*Exercise details:*
Retype, exactly as they appear below, the lines between the line holding "else mkThread PcLoop" and the line holding "Definition sleeps (t", both ends included.

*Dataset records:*
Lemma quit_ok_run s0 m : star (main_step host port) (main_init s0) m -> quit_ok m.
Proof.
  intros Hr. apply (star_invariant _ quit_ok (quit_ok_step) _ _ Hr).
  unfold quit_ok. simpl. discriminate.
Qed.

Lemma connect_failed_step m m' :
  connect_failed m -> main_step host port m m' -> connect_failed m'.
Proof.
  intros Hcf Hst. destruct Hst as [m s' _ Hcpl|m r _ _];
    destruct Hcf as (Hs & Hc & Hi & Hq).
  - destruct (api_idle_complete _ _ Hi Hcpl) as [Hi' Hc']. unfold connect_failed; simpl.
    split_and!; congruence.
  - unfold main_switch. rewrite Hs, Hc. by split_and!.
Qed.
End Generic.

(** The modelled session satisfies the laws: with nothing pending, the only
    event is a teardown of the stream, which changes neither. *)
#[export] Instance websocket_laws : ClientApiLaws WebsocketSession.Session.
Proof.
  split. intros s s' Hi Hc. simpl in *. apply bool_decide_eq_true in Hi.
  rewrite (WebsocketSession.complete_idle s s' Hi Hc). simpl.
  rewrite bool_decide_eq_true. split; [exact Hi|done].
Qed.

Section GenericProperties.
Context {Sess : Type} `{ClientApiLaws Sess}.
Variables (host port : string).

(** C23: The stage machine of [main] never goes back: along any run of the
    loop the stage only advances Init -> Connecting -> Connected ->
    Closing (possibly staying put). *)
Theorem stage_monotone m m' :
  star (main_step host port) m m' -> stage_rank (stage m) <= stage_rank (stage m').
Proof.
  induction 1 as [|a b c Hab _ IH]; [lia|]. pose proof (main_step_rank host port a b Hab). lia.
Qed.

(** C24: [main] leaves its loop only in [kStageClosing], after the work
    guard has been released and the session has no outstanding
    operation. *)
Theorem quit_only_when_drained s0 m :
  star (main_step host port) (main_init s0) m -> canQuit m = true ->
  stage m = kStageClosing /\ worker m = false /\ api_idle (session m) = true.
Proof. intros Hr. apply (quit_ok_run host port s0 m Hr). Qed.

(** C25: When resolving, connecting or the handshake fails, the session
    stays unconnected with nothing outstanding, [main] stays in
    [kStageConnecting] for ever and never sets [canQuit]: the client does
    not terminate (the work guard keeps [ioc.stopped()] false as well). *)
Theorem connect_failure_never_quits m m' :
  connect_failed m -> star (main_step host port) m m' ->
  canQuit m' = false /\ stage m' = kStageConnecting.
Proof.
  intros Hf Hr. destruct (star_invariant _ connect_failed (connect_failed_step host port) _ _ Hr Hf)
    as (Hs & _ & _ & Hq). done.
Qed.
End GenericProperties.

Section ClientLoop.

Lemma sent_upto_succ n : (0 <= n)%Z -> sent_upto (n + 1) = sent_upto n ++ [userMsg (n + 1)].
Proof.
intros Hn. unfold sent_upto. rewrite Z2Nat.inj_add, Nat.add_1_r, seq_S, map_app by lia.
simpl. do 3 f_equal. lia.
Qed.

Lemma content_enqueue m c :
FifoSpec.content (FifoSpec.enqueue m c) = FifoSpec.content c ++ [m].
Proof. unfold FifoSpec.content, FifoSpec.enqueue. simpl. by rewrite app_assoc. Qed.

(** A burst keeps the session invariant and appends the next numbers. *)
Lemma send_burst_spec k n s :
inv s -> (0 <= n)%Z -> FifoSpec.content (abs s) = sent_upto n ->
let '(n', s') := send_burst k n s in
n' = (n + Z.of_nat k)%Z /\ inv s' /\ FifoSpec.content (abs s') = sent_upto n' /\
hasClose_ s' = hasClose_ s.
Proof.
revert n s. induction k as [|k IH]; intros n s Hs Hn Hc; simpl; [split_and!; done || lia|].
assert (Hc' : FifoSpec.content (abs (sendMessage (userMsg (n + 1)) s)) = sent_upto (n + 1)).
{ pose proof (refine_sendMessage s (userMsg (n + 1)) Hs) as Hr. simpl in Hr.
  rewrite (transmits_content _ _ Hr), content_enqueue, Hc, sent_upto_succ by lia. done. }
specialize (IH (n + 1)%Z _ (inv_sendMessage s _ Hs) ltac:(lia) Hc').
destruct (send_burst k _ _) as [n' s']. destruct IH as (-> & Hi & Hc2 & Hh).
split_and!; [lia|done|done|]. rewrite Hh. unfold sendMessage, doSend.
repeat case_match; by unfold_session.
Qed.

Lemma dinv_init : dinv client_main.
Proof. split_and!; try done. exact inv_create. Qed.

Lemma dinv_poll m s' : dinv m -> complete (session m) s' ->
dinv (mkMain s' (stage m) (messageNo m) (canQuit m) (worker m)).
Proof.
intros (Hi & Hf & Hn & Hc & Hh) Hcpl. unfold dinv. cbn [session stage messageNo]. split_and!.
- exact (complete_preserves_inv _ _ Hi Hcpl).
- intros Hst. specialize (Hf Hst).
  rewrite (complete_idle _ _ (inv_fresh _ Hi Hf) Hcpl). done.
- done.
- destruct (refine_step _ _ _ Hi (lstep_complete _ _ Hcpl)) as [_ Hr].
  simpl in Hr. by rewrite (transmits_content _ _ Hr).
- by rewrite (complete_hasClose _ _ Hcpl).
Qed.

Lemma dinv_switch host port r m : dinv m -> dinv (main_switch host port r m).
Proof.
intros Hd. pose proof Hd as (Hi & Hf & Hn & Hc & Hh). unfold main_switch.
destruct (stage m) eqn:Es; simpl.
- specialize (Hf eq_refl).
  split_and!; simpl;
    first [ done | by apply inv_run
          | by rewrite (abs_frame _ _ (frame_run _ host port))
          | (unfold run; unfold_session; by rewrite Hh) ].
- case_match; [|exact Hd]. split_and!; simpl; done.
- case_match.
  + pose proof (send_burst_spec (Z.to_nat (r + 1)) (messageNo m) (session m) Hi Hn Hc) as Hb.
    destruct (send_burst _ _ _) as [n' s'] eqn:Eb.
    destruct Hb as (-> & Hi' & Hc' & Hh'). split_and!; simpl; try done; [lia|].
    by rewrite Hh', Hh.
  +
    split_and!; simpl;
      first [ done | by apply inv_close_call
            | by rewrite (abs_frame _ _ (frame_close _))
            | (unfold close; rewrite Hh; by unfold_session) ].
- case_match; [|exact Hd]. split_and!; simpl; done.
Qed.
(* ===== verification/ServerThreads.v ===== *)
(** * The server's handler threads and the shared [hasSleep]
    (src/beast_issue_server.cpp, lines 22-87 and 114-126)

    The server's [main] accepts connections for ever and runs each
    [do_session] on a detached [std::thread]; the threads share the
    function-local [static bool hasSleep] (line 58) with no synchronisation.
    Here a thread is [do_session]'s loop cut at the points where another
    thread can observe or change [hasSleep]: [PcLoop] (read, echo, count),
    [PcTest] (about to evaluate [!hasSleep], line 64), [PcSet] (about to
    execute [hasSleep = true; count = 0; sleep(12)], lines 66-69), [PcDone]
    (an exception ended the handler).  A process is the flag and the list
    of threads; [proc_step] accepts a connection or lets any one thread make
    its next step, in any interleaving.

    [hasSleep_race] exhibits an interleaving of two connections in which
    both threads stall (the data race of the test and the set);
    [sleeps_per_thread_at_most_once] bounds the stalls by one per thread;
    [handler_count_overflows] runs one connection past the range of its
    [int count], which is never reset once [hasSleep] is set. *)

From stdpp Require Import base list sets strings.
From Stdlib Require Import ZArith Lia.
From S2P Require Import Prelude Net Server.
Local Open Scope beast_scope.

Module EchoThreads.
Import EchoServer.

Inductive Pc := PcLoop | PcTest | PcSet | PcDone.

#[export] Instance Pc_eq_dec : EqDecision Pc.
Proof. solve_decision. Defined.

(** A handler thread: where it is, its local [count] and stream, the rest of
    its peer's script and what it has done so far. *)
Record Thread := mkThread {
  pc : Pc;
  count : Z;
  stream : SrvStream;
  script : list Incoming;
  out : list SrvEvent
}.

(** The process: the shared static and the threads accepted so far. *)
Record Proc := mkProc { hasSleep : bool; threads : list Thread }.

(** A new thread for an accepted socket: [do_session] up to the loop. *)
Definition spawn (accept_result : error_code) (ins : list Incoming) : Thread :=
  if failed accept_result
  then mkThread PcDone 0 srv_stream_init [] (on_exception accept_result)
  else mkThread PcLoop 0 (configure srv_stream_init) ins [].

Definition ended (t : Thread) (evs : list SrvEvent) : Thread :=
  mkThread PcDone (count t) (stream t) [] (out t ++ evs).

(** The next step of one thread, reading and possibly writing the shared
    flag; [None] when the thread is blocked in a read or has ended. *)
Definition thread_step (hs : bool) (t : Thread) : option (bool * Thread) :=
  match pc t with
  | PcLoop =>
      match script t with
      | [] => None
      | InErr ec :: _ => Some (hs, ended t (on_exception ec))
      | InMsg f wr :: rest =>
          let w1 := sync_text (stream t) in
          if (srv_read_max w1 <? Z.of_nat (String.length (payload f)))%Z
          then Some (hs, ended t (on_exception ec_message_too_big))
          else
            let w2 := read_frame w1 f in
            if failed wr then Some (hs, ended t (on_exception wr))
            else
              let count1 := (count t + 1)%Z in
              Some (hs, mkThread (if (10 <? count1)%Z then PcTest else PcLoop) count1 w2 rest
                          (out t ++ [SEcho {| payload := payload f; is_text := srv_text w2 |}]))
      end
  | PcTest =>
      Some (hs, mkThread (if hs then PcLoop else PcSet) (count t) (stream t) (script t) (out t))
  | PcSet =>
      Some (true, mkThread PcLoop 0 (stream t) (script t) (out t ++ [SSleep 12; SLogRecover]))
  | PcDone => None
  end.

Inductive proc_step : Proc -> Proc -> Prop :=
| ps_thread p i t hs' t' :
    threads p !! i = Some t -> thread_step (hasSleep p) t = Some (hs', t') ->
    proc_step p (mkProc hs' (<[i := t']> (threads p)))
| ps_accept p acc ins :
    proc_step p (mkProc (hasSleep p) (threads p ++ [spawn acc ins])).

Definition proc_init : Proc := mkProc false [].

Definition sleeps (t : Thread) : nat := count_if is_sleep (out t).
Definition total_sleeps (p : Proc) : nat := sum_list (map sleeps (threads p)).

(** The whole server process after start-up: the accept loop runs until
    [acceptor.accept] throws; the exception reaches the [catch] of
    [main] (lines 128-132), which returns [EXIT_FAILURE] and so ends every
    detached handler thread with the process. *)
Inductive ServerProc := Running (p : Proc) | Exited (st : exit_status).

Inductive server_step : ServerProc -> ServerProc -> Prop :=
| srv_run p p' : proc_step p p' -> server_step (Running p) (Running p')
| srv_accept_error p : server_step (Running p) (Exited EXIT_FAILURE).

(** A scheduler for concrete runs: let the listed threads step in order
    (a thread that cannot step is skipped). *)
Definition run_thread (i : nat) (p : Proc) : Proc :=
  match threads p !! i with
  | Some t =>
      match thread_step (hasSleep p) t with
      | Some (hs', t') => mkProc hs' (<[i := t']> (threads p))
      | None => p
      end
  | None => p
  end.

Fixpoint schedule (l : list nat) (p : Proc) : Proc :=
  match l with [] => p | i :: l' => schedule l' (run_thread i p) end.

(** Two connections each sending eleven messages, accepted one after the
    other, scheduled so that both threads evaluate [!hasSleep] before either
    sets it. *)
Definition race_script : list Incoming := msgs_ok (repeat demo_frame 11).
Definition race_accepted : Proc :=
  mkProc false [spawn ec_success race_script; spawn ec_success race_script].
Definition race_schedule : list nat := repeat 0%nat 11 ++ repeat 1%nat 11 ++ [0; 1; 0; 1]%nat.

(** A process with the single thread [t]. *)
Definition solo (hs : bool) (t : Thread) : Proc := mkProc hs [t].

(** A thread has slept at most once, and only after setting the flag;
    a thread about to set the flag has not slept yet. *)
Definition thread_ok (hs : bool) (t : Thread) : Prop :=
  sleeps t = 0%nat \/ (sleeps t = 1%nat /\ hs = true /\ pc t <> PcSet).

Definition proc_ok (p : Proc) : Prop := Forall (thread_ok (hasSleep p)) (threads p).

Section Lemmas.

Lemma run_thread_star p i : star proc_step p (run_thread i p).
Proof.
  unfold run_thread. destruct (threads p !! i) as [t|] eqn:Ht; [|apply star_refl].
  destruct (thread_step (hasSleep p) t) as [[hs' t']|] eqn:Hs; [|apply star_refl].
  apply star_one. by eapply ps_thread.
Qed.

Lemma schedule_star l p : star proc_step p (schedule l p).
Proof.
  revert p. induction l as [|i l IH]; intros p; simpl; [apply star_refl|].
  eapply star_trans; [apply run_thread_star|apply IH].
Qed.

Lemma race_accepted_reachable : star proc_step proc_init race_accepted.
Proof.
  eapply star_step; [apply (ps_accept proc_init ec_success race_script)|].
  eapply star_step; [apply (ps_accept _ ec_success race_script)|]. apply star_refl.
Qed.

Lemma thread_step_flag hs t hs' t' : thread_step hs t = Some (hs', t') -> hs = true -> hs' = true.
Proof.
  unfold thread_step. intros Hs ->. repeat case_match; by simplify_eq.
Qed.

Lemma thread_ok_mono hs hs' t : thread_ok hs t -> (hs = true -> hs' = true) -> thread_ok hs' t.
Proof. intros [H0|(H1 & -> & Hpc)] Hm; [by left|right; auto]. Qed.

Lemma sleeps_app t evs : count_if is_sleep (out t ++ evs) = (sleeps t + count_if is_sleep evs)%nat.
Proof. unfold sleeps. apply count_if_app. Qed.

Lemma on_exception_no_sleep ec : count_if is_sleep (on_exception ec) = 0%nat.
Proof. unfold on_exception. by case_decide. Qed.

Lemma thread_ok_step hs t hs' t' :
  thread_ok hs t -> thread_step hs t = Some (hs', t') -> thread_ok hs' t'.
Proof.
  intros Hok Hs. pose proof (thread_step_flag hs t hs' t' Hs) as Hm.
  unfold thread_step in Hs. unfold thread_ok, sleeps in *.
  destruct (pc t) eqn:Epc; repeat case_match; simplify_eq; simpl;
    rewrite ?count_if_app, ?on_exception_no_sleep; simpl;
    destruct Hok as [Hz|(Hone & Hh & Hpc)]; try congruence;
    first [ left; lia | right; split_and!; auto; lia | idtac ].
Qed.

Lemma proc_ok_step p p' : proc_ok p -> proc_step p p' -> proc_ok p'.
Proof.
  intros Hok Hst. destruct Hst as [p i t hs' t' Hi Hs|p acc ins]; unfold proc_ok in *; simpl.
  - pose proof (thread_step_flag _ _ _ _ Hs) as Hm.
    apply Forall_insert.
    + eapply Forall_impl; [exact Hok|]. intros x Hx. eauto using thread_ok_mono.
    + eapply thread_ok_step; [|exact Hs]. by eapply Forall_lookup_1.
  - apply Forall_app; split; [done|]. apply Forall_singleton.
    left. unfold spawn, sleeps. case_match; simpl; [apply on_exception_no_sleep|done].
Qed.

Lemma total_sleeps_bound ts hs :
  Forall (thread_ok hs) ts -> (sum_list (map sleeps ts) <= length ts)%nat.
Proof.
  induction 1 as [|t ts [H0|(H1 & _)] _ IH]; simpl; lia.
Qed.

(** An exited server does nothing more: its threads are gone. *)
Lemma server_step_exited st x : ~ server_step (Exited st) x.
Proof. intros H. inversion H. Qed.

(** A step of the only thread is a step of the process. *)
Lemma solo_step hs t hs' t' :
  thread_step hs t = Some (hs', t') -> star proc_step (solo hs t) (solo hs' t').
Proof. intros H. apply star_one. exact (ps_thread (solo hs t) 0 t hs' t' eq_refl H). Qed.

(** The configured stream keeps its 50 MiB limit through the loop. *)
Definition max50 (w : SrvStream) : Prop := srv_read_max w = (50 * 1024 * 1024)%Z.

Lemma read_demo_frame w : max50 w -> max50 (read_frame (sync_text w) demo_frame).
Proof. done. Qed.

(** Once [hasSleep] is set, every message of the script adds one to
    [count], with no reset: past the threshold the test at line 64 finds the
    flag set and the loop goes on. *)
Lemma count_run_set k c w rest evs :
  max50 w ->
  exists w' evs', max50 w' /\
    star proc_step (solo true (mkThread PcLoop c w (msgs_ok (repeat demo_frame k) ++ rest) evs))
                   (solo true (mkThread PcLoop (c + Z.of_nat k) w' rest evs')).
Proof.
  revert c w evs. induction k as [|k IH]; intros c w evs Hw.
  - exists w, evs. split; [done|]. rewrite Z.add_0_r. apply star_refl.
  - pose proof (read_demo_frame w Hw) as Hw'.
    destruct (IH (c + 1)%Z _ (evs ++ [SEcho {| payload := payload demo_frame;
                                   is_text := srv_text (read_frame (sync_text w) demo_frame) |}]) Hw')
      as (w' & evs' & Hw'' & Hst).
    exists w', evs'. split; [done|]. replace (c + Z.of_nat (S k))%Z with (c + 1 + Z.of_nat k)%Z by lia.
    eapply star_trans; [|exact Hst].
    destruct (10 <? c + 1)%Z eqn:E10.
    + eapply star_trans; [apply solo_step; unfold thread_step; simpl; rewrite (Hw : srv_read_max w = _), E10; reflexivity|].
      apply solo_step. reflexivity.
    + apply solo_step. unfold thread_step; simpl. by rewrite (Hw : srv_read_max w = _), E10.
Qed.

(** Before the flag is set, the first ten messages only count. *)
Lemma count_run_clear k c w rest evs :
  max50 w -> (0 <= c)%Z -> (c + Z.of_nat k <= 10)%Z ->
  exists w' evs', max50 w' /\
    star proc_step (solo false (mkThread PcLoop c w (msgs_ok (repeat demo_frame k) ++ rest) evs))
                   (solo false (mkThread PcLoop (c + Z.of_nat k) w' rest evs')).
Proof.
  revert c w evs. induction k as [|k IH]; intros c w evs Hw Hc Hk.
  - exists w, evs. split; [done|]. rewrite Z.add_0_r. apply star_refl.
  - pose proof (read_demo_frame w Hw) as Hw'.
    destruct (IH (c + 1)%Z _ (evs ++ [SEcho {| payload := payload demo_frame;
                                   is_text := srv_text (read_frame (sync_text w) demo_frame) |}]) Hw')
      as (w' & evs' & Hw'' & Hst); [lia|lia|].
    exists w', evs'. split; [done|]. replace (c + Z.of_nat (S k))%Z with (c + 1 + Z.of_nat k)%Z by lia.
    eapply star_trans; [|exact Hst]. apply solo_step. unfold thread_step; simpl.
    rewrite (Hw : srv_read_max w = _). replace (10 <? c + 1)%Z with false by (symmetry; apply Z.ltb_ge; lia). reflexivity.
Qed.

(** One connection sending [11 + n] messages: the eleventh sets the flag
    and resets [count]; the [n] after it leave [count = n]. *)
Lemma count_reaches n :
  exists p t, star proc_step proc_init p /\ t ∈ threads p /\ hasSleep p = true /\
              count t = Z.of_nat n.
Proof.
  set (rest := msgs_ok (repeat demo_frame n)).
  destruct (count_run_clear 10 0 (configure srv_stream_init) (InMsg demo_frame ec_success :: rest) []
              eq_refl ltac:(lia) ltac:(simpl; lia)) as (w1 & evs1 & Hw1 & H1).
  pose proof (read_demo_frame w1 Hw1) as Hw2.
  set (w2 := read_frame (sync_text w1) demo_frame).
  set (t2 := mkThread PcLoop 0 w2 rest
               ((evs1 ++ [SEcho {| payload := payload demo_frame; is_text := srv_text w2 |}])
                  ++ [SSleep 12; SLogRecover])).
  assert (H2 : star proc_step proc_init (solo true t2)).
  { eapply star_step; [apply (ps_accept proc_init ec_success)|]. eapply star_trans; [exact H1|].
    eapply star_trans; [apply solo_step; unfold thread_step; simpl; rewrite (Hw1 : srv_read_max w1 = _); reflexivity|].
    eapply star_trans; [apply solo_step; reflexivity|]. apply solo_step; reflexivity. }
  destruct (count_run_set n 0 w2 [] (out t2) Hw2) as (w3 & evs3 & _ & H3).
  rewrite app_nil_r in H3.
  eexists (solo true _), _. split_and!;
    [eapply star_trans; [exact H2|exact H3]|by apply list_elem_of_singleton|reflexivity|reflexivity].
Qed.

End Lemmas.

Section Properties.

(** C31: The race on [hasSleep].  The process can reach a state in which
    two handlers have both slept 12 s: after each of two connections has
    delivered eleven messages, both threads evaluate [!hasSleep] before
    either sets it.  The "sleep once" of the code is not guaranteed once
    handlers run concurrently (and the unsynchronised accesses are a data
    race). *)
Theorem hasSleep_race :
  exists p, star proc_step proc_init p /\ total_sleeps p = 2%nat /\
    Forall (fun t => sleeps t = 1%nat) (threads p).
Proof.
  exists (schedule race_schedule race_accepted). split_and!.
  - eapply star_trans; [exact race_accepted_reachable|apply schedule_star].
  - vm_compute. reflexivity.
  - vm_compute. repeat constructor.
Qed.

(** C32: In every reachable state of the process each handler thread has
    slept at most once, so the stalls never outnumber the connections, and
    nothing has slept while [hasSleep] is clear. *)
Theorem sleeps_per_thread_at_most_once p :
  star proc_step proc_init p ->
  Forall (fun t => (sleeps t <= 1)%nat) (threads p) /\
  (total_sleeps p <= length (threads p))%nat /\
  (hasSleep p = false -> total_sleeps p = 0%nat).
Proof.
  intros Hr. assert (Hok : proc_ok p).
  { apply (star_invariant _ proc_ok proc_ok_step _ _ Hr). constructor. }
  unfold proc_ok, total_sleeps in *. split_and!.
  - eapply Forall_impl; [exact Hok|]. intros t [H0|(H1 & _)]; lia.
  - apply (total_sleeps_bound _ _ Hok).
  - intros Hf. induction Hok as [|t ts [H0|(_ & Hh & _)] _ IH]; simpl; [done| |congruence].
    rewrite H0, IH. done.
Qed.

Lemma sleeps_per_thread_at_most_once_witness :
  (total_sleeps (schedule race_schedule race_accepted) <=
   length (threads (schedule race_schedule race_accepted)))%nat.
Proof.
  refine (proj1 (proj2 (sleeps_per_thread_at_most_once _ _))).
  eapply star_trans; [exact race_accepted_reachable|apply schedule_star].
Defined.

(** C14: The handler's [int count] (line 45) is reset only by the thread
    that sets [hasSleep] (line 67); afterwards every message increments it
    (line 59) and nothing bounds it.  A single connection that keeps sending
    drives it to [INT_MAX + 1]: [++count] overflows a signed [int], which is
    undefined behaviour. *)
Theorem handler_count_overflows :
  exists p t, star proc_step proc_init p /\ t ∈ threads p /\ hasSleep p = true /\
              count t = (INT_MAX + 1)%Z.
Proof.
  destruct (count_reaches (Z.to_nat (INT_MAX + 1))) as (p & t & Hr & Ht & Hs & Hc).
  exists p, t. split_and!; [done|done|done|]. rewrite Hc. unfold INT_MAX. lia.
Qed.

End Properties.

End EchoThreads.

*Your response:*
  else mkThread PcLoop 0 (configure srv_stream_init) ins [].

Definition ended (t : Thread) (evs : list SrvEvent) : Thread :=
  mkThread PcDone (count t) (stream t) [] (out t ++ evs).

(** The next step of one thread, reading and possibly writing the shared
    flag; [None] when the thread is blocked in a read or has ended. *)
Definition thread_step (hs : bool) (t : Thread) : option (bool * Thread) :=
  match pc t with
  | PcLoop =>
      match script t with
      | [] => None
      | InErr ec :: _ => Some (hs, ended t (on_exception ec))
      | InMsg f wr :: rest =>
          let w1 := sync_text (stream t) in
          if (srv_read_max w1 <? Z.of_nat (String.length (payload f)))%Z
          then Some (hs, ended t (on_exception ec_message_too_big))
          else
            let w2 := read_frame w1 f in
            if failed wr then Some (hs, ended t (on_exception wr))
            else
              let count1 := (count t + 1)%Z in
              Some (hs, mkThread (if (10 <? count1)%Z then PcTest else PcLoop) count1 w2 rest
                          (out t ++ [SEcho {| payload := payload f; is_text := srv_text w2 |}]))
      end
  | PcTest =>
      Some (hs, mkThread (if hs then PcLoop else PcSet) (count t) (stream t) (script t) (out t))
  | PcSet =>
      Some (true, mkThread PcLoop 0 (stream t) (script t) (out t ++ [SSleep 12; SLogRecover]))
  | PcDone => None
  end.

Inductive proc_step : Proc -> Proc -> Prop :=
| ps_thread p i t hs' t' :
    threads p !! i = Some t -> thread_step (hasSleep p) t = Some (hs', t') ->
    proc_step p (mkProc hs' (<[i := t']> (threads p)))
| ps_accept p acc ins :
    proc_step p (mkProc (hasSleep p) (threads p ++ [spawn acc ins])).

Definition proc_init : Proc := mkProc false [].

Definition sleeps (t : Thread) : nat := count_if is_sleep (out t).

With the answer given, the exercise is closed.